##### Material for this task #####

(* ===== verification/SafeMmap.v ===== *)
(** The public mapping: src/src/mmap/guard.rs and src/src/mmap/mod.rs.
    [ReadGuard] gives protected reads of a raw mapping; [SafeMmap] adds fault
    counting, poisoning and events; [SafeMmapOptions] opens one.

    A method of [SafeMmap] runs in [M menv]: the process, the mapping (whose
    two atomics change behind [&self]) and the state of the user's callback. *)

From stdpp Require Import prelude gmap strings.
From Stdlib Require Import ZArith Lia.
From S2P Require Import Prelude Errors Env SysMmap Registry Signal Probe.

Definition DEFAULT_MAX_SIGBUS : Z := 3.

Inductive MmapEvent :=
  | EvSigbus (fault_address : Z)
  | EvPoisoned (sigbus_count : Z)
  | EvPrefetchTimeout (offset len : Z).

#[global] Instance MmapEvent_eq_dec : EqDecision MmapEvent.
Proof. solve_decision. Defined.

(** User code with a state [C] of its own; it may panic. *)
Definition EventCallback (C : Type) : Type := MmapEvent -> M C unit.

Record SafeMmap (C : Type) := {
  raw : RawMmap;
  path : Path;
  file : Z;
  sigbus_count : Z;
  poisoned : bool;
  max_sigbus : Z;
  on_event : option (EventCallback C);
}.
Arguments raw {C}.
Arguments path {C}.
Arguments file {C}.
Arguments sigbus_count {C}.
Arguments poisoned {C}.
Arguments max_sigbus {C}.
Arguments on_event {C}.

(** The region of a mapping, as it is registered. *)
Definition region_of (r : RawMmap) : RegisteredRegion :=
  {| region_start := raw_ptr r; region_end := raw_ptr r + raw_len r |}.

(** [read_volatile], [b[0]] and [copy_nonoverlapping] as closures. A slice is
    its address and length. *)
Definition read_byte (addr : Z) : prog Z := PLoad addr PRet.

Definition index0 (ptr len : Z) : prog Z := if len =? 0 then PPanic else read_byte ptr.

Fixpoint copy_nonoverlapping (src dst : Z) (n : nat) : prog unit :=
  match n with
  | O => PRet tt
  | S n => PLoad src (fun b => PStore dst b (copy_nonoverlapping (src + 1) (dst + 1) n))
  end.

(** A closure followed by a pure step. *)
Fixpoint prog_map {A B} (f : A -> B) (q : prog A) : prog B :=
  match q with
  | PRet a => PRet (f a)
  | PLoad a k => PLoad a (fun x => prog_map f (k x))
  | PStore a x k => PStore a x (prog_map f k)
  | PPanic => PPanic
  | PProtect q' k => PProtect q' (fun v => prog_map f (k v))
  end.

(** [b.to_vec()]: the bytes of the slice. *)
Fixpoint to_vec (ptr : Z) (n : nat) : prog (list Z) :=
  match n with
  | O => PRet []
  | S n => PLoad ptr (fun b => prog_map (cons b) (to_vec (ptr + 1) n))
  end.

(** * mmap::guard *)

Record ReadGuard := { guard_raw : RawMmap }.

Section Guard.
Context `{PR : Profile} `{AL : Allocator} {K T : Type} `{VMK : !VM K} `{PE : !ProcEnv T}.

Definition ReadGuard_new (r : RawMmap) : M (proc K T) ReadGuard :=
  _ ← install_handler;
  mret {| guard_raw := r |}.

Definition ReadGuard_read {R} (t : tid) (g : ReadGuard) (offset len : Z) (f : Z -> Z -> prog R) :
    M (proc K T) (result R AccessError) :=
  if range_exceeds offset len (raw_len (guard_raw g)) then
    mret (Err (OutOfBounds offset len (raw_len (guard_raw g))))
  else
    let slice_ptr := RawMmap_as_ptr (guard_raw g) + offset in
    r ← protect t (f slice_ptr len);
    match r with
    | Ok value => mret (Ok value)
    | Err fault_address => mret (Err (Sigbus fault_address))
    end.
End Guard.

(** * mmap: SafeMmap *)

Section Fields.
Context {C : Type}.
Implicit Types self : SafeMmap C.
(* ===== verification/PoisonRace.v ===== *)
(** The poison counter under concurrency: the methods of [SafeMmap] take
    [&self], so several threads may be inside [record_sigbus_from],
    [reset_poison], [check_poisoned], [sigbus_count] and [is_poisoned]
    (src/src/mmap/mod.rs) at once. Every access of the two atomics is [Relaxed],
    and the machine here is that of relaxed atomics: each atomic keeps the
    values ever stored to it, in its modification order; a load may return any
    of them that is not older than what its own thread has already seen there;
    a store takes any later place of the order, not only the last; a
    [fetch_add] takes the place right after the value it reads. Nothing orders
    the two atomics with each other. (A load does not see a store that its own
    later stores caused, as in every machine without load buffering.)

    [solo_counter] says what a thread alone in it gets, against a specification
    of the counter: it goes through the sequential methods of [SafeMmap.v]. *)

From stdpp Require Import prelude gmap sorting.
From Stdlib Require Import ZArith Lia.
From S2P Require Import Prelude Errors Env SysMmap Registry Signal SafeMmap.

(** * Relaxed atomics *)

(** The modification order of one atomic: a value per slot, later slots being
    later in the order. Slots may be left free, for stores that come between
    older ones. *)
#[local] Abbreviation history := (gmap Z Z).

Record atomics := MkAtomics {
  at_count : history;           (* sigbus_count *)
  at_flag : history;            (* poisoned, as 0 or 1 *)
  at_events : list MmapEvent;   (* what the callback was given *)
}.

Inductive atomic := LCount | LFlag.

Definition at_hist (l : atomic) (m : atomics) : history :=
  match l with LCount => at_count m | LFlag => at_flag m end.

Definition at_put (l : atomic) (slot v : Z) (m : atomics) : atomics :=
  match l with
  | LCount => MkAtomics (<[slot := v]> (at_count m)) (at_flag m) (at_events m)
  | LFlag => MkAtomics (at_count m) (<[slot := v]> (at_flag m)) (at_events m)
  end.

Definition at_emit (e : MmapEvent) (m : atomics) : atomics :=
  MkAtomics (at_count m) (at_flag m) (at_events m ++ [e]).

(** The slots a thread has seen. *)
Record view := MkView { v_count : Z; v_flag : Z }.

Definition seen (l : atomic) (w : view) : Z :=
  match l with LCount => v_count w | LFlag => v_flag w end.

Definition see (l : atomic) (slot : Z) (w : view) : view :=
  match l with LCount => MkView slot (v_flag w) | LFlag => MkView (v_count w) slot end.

#####

[Problem statement] Using the entries above, tally every line that holds the word "else". Answer with that number only.

[Solution] 2